Collected data entries:
━━━━━━━━━━━━━━━━━━━━

Lemma http_complete c host port version hs rest s1 ss :
  host <> [] -> 32 ∉ host -> 1 <= port <= 65535 -> clean_line (connect_line host port version) ->
  Forall (λ h, clean_line h /\ h <> []) hs -> (length hs < kMaxHeaderLines)%nat ->
  flat (rx c) = connect_request host port version hs ++ rest -> sends c = s1 :: ss ->
  (sendAll s1 connectionEstablished).2 = Some true ->
  exists c', httpConnectHandshake c = (Some (host, port), c') /\ flat (rx c') = rest /\ sends c' = ss /\
    tx c' = tx c ++ connectionEstablished.
Proof.
  intros Hne Hsp Hp Hclean Hhs Hn Hf Hs Hw. unfold connect_request in Hf. rewrite <- !app_assoc in Hf.
  destruct (recvLine_eq _ c _ Hclean Hf) as (c1 & H1 & F1 & [T1 S1]). unfold httpConnectHandshake.
  rewrite (io_bind_eq _ _ _ _ _ H1), (io_bind_eq _ _ c1 tt c1) by done.
  assert (Hline : connect_line host port version = str "CONNECT" ++ 32 :: (host ++ str ":" ++ to_string port ++
    match version with Some v => 32 :: v | None => [] end)) by done.
  set (after := host ++ str ":" ++ to_string port ++ _) in Hline. 
  rewrite Hline, find_char_here by (apply (bool_decide_eq_false_1 (32 ∈ str _)); by vm_compute).
  rewrite take_app_length, bool_decide_eq_true_2 by done. cbn [negb]. cbv zeta.
  replace (drop (length (str "CONNECT") + 1) (str "CONNECT" ++ 32 :: after)) with after by done.
  assert (Hhp : match find_char after 32 0 with Some i => take i after | None => after end = host ++ 58 :: to_string port).
  { assert (Hfree : 32 ∉ host ++ 58 :: to_string port).
    { rewrite not_elem_of_app, not_elem_of_cons. split_and!; [done | done |]. apply digits_free; [lia | done]. }
    unfold after. change (str ":") with [58]. cbn [app]. destruct version as [v|].
    - rewrite (app_comm_cons (to_string port)), app_assoc, find_char_here by done. apply take_app_length.
    - rewrite app_nil_r, find_char_none; done. }
  rewrite Hhp, rfind_char_last by (apply digits_free; [lia | done]). rewrite take_app_length.
  rewrite (io_bind_eq _ _ c1 tt c1) by (unfold guard'; by rewrite bool_decide_eq_false_2).
  rewrite drop_app_ge by lia. replace (length host + 1 - length host)%nat with 1%nat by lia. cbn [drop]. rewrite drop_0.
  rewrite parsePort_to_string by done.
  destruct (headerLines_eq kMaxHeaderLines hs c1 rest Hhs Hn F1) as (c2 & H2 & F2 & [T2 S2]).
  rewrite (io_bind_eq _ _ _ _ _ H2), (io_bind_eq _ _ c2 tt c2) by done.
  rewrite (io_bind_eq _ _ _ _ _ (send_eq connectionEstablished c2 ltac:(unfold will_send; by rewrite <- S2, <- S1, Hs))).
  eexists. cbn [rx tx sends]. split_and!; [done | done | by rewrite <- S2, <- S1, Hs | by rewrite T1, T2].
Qed.

(** ** Properties *)

(** Solves [Chunkless] goals by the structure of the computation. *)
Ltac chunkless_step :=
  first [ apply _ | apply chunkless_headers | apply chunkless_bind; [| intros] | case_match ].

#[export] Instance chunkless_socksAuth : Chunkless socksAuth.
Proof. unfold socksAuth. repeat chunkless_step. Qed.
#[export] Instance chunkless_socksHost ntop6 atyp : Chunkless (socksHost ntop6 atyp).
Proof. unfold socksHost. repeat chunkless_step. Qed.
#[export] Instance chunkless_socks5 ntop6 : Chunkless (socks5Handshake ntop6).
Proof. unfold socks5Handshake. repeat chunkless_step. Qed.
#[export] Instance chunkless_http : Chunkless httpConnectHandshake.
Proof. unfold httpConnectHandshake. cbv zeta. repeat chunkless_step. Qed.

(** The negotiation sees the bytes, not the packets: however the network cuts what the
    client sends into chunks, [negotiate] accepts or refuses alike, finds the same target,
    sends the same replies and leaves the same bytes unread for the relay. *)
Theorem negotiate_chunkless (inet_ntop6 : bytes -> option bytes) (c c' : Conn) :
  same_conn c c' ->
  let '(o, d) := negotiateManual inet_ntop6 c in
  let '(o', d') := negotiateManual inet_ntop6 c' in
  o = o' /\ tx d = tx d' /\ (o <> None -> flat (rx d) = flat (rx d')).
Proof.
  intros H. assert (Hm : Chunkless (negotiateManual inet_ntop6)) by (unfold negotiateManual; repeat chunkless_step).
  destruct (Hm c c' H) as (H1 & [H2 _] & H3).
  destruct (negotiateManual inet_ntop6 c) as [o d], (negotiateManual inet_ntop6 c') as [o' d']. cbn [fst snd] in *.
  split_and!; [done | done |]. intros Ho. by apply H3.
Qed.

(** C17: The SOCKS5 handshake is exact. It succeeds only on a client that offers "no
    authentication" and then asks to connect to an IPv4 address, an IPv6 address or a name
    of 1 to 255 bytes, and returns exactly that address and port; on every such client it
    does succeed when the two replies can be sent; the replies are then the chosen method and
    the success record, and not a byte beyond the request is consumed. *)
Theorem socks5_exact (inet_ntop6 : bytes -> option bytes) (c : Conn) (host : bytes) (port : Z) :
  all_bytes (flat (rx c)) ->
  (forall c', socks5Handshake inet_ntop6 c = (Some (host, port), c') ->
     exists methods rsv t, socks_methods_ok methods /\ socks_target_ok t /\ socks_text inet_ntop6 t = Some host /\
       0 <= port < 65536 /\ flat (rx c) = socks_client methods rsv t port ++ flat (rx c') /\
       tx c' = tx c ++ [socks5.VERSION; socks5.AUTH_NONE] ++ socksReply socks5.REP_SUCCESS) /\
  (forall methods rsv t rest s1 s2 ss,
     socks_methods_ok methods -> socks_target_ok t -> socks_text inet_ntop6 t = Some host -> 0 <= port < 65536 ->
     flat (rx c) = socks_client methods rsv t port ++ rest -> sends c = s1 :: s2 :: ss ->
     (sendAll s1 [socks5.VERSION; socks5.AUTH_NONE]).2 = Some true ->
     (sendAll s2 (socksReply socks5.REP_SUCCESS)).2 = Some true ->
     exists c', socks5Handshake inet_ntop6 c = (Some (host, port), c') /\ flat (rx c') = rest).
Proof.
  intros Hb. split; [intros c' Hr; by apply socks5_sound |]. intros methods rsv t rest s1 s2 ss Hm Ht Hx Hp Hf Hs W1 W2.
  destruct (socks5_complete inet_ntop6 c methods rsv t port host rest s1 s2 ss) as (c' & ? & ? & _); try done. by exists c'.
Qed.

(** A CONNECT request is understood as it was written: for every host without spaces,
    every port from 1 to 65535, any text after the target and up to 99 header lines of at
    most 8191 bytes, the handshake returns that host and port, answers 200 and leaves what
    follows the request, such as the first TLS record, unread. *)
Theorem connect_roundtrip (c : Conn) (host : bytes) (port : Z) (version : option bytes) (hs : list bytes)
    (rest : bytes) (s1 : list SendResult) (ss : list (list SendResult)) :
  host <> [] -> 32 ∉ host -> 1 <= port <= 65535 -> clean_line (connect_line host port version) ->
  Forall (λ h, clean_line h /\ h <> []) hs -> (length hs < kMaxHeaderLines)%nat ->
  flat (rx c) = connect_request host port version hs ++ rest -> sends c = s1 :: ss ->
  (sendAll s1 connectionEstablished).2 = Some true ->
  exists c', negotiateManual (λ _, None) c = (Some (mkNegotiated host port [] 0), c') /\ flat (rx c') = rest /\
    tx c' = tx c ++ connectionEstablished.
Proof.
  intros Hne Hsp Hp Hcl Hhs Hn Hf Hs Hw.
  destruct (http_complete c host port version hs rest s1 ss) as (c' & Hc & Hr & _ & Ht); try done. exists c'.
  split_and!; [|done | done]. unfold negotiateManual.
  assert (Hpeek : peekByte c = (Some 67, c)).
  { unfold peekByte, connect_request, connect_line in *. destruct (rx c) as [|[[|b d]| |] l]; cbn in Hf; try done.
    by injection Hf as ->. }
  rewrite (io_bind_eq _ _ _ _ _ Hpeek). cbn [Z.eqb Z.leb andb]. change (67 =? socks5.VERSION) with false. cbv iota.
  by rewrite (io_bind_eq _ _ _ _ _ Hc).
Qed.

(** In transparent mode the proxy is not an open proxy. Over every history of the flow
    registry, a connection is given a target only if its peer address and port were
    observed on an outgoing SYN less than 15 seconds before, that observation has not been
    used, replaced or cleared since, and the target and port are the ones that observation
    recorded. *)
Theorem transparent_authorised `{!MapOrder bytes} (inet_ntop4 inet_ntop6 : bytes -> option bytes) (ops : list FlowOp)
    (peer : option Sockaddr) (tick : Z) (n : Negotiated) :
  Forall flow_op_ok ops -> (forall p a port, peer = Some p -> peerEndpoint inet_ntop4 inet_ntop6 p = Some (a, port) -> 0 <= port < 65536) ->
  (negotiateTransparent inet_ntop4 inet_ntop6 (foldl flow_run newFlowRegistry ops) peer tick).1 = Some n ->
  exists p port pre t cp now0 tick0 post,
    peer = Some p /\ peerEndpoint inet_ntop4 inet_ntop6 p = Some (n_targetHost n, port) /\
    ops = pre ++ FObserve (n_targetHost n) port t cp now0 tick0 :: post /\
    n = mkNegotiated (n_targetHost n) t (n_targetHost n) cp /\
    tick < clockMs now0 tick0 + kPendingFlowTtlMs /\ Forall (λ op, ~ flow_uses (n_targetHost n) port op) post.
Proof.
  intros Hok Hport. unfold negotiateTransparent. destruct peer as [p|]; [|done]. cbn [mbind option_bind].
  destruct (peerEndpoint _ _ p) as [[a port]|] eqn:Ep; [|done]. specialize (Hport p a port eq_refl Ep).
  destruct (flow_claim _ a port 0 tick) as [[tg|] r'] eqn:Ec; [|done]. intros [= <-].
  destruct (flow_claim_authorised ops a port 0 tick tg Hok Hport) as (pre & t & cp & now0 & tick0 & post & Hops & -> & Ht & Hu);
    [by rewrite Ec |]. cbn [n_targetHost t_address]. exists p, port, pre, t, cp, now0, tick0, post. by split_and!.
Qed.

(** ** Concrete handshakes *)

(** A client that offers two methods, asks for [a.bc:443] and goes on at once. *)
Definition sample_socks : bytes := socks_client [2; 0] 0 (TargetDomain (str "a.bc")) 443 ++ [22; 3; 1].
Definition sample_whole : Conn := mkConn [RxData sample_socks] [] [[Sent 2]; [Sent 10]].
Definition sample_cut : Conn := mkConn ((λ b, RxData [b]) <$> sample_socks) [] [[Sent 2]; [Sent 10]].

Example sample_cut_runs :
  (negotiateManual (λ _, None) sample_cut).1 = Some (mkNegotiated (str "a.bc") 443 [] 0) /\
  tx (negotiateManual (λ _, None) sample_cut).2 = [5; 0; 5; 0; 0; 1; 0; 0; 0; 0; 0; 0].
Proof. vm_compute. done. Qed.

(** A request in two chunks, with one header and the first bytes of a TLS record. *)
Definition sample_connect : bytes :=
  connect_request (str "a.bc") 443 (Some (str "HTTP/1.1")) [str "Host: a.bc"] ++ [22; 3; 1].
Definition sample_http : Conn :=
  mkConn [RxData (take 9 sample_connect); RxData (drop 9 sample_connect)] [] [[Sent 20; Sent 100]].

Example sample_get_refused :
  let c := mkConn [RxData (str "GET / HTTP/1.1" ++ CRLF ++ CRLF)] [] [[Sent 1000]] in
  (negotiateManual (λ _, None) c).1 = None /\ tx (negotiateManual (λ _, None) c).2 = methodNotAllowed.
Proof. vm_compute. done. Qed.

Lemma negotiate_chunkless_witness :
  let '(o, d) := negotiateManual (λ _, None) sample_whole in
  let '(o', d') := negotiateManual (λ _, None) sample_cut in
  o = o' /\ tx d = tx d' /\ (o <> None -> flat (rx d) = flat (rx d')).
Proof. apply (negotiate_chunkless (λ _, None) sample_whole sample_cut). vm_compute. split; [|split]; reflexivity. Defined.

Lemma socks5_exact_witness :
  exists c', socks5Handshake (λ _, None) sample_cut = (Some (str "a.bc", 443), c') /\ flat (rx c') = [22; 3; 1].
Proof.
  destruct (socks5_exact (λ _, None) sample_cut (str "a.bc") 443) as [_ H].
  - apply all_bytes_check. vm_compute. reflexivity.
  - apply (H [2; 0] 0 (TargetDomain (str "a.bc")) [22; 3; 1] [Sent 2] [Sent 10] []).
    + split; [vm_compute; split; discriminate |]. apply elem_of_cons. right. apply elem_of_cons. left. reflexivity.
    + vm_compute. split; discriminate.
    + reflexivity.
    + split; [discriminate | reflexivity].
    + vm_compute. reflexivity.
    + reflexivity.
    + vm_compute. reflexivity.
    + vm_compute. reflexivity.
Defined.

━━━━━━━━━━━━━━━━━━━━

[What is expected]
Look above for the line with "assert (Hhp : match" and the line with "#[export] Instance chunkless_socks5". Retype those two lines and every line between them exactly, adding nothing.

[Finished exercise]
  assert (Hhp : match find_char after 32 0 with Some i => take i after | None => after end = host ++ 58 :: to_string port).
  { assert (Hfree : 32 ∉ host ++ 58 :: to_string port).
    { rewrite not_elem_of_app, not_elem_of_cons. split_and!; [done | done |]. apply digits_free; [lia | done]. }
    unfold after. change (str ":") with [58]. cbn [app]. destruct version as [v|].
    - rewrite (app_comm_cons (to_string port)), app_assoc, find_char_here by done. apply take_app_length.
    - rewrite app_nil_r, find_char_none; done. }
  rewrite Hhp, rfind_char_last by (apply digits_free; [lia | done]). rewrite take_app_length.
  rewrite (io_bind_eq _ _ c1 tt c1) by (unfold guard'; by rewrite bool_decide_eq_false_2).
  rewrite drop_app_ge by lia. replace (length host + 1 - length host)%nat with 1%nat by lia. cbn [drop]. rewrite drop_0.
  rewrite parsePort_to_string by done.
  destruct (headerLines_eq kMaxHeaderLines hs c1 rest Hhs Hn F1) as (c2 & H2 & F2 & [T2 S2]).
  rewrite (io_bind_eq _ _ _ _ _ H2), (io_bind_eq _ _ c2 tt c2) by done.
  rewrite (io_bind_eq _ _ _ _ _ (send_eq connectionEstablished c2 ltac:(unfold will_send; by rewrite <- S2, <- S1, Hs))).
  eexists. cbn [rx tx sends]. split_and!; [done | done | by rewrite <- S2, <- S1, Hs | by rewrite T1, T2].
Qed.

(** ** Properties *)

(** Solves [Chunkless] goals by the structure of the computation. *)
Ltac chunkless_step :=
  first [ apply _ | apply chunkless_headers | apply chunkless_bind; [| intros] | case_match ].

#[export] Instance chunkless_socksAuth : Chunkless socksAuth.
Proof. unfold socksAuth. repeat chunkless_step. Qed.
#[export] Instance chunkless_socksHost ntop6 atyp : Chunkless (socksHost ntop6 atyp).
Proof. unfold socksHost. repeat chunkless_step. Qed.
#[export] Instance chunkless_socks5 ntop6 : Chunkless (socks5Handshake ntop6).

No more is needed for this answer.